Task description: Copy out all lines in the data below containing the string "intros".

Extracted records:

▽

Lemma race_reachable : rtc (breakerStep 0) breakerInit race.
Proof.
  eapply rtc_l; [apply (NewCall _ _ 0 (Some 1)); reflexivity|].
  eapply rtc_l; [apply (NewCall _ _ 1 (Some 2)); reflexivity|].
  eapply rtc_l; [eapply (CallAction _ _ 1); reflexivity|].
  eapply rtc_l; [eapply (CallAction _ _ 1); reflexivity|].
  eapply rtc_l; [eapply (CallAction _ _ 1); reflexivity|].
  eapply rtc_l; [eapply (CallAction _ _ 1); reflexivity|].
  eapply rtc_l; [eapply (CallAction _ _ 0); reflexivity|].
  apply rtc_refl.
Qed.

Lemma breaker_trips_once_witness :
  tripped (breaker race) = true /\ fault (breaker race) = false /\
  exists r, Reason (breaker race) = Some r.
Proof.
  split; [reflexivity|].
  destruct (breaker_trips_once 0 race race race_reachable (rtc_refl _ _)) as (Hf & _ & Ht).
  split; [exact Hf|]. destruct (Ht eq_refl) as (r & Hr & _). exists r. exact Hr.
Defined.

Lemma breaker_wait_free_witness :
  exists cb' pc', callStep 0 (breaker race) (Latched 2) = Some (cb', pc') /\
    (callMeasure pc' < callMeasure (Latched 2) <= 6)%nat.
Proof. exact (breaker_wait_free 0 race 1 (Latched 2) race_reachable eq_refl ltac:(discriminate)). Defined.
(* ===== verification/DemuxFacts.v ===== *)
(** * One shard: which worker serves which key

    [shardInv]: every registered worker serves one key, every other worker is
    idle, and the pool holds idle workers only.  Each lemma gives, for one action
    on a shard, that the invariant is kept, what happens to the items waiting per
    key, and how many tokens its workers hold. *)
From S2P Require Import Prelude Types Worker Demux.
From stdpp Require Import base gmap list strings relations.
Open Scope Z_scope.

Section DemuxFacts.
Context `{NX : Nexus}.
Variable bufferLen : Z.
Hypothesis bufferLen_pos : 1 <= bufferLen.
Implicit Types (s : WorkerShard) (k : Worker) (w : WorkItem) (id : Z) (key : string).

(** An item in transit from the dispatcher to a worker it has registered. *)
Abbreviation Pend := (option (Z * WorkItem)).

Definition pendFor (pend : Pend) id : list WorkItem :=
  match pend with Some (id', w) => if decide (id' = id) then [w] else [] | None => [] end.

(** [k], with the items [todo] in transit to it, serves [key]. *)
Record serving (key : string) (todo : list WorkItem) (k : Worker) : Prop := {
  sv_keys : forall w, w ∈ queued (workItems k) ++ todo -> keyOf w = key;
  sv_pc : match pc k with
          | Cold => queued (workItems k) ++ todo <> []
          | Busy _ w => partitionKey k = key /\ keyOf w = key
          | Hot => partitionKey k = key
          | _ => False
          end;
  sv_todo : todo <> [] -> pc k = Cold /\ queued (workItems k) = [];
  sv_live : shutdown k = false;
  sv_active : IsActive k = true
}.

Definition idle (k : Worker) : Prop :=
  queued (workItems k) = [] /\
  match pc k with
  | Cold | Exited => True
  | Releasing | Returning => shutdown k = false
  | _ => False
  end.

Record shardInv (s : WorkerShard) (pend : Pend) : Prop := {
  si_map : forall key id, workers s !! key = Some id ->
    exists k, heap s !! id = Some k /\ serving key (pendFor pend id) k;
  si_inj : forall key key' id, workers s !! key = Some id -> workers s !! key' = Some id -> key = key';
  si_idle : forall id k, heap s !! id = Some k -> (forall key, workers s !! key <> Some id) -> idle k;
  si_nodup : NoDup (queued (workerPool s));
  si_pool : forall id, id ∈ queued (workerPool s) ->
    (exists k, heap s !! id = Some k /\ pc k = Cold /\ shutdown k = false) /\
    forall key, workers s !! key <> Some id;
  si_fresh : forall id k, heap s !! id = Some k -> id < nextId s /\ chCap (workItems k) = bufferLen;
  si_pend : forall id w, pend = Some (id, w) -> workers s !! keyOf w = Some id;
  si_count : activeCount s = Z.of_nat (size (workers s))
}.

△
▽

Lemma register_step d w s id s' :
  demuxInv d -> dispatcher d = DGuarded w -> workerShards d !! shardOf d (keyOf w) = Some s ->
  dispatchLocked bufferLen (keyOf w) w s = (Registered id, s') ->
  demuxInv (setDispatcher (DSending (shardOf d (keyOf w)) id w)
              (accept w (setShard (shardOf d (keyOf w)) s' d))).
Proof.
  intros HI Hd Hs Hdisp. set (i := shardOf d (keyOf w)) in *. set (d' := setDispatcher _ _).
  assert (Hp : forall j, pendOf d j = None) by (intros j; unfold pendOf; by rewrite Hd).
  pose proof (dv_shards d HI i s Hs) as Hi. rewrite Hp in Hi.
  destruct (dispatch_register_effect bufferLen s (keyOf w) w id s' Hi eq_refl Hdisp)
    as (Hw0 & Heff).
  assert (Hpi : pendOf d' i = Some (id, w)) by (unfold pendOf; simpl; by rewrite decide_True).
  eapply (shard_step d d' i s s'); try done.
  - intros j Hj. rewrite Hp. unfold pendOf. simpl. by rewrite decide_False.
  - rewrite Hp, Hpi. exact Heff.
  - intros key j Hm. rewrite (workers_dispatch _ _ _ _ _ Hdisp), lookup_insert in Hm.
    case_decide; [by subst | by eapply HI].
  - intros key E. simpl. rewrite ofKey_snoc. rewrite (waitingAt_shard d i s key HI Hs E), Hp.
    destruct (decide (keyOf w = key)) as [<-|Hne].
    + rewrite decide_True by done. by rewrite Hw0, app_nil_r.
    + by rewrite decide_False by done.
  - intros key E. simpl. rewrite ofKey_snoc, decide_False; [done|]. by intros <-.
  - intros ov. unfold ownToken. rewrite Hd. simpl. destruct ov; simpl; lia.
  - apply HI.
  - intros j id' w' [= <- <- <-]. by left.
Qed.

△

Response to this task:
  intros HI Hd Hs Hdisp. set (i := shardOf d (keyOf w)) in *. set (d' := setDispatcher _ _).
  assert (Hp : forall j, pendOf d j = None) by (intros j; unfold pendOf; by rewrite Hd).
  - intros j Hj. rewrite Hp. unfold pendOf. simpl. by rewrite decide_False.
  - intros key j Hm. rewrite (workers_dispatch _ _ _ _ _ Hdisp), lookup_insert in Hm.
  - intros key E. simpl. rewrite ofKey_snoc. rewrite (waitingAt_shard d i s key HI Hs E), Hp.
  - intros key E. simpl. rewrite ofKey_snoc, decide_False; [done|]. by intros <-.
  - intros ov. unfold ownToken. rewrite Hd. simpl. destruct ov; simpl; lia.
  - intros j id' w' [= <- <- <-]. by left.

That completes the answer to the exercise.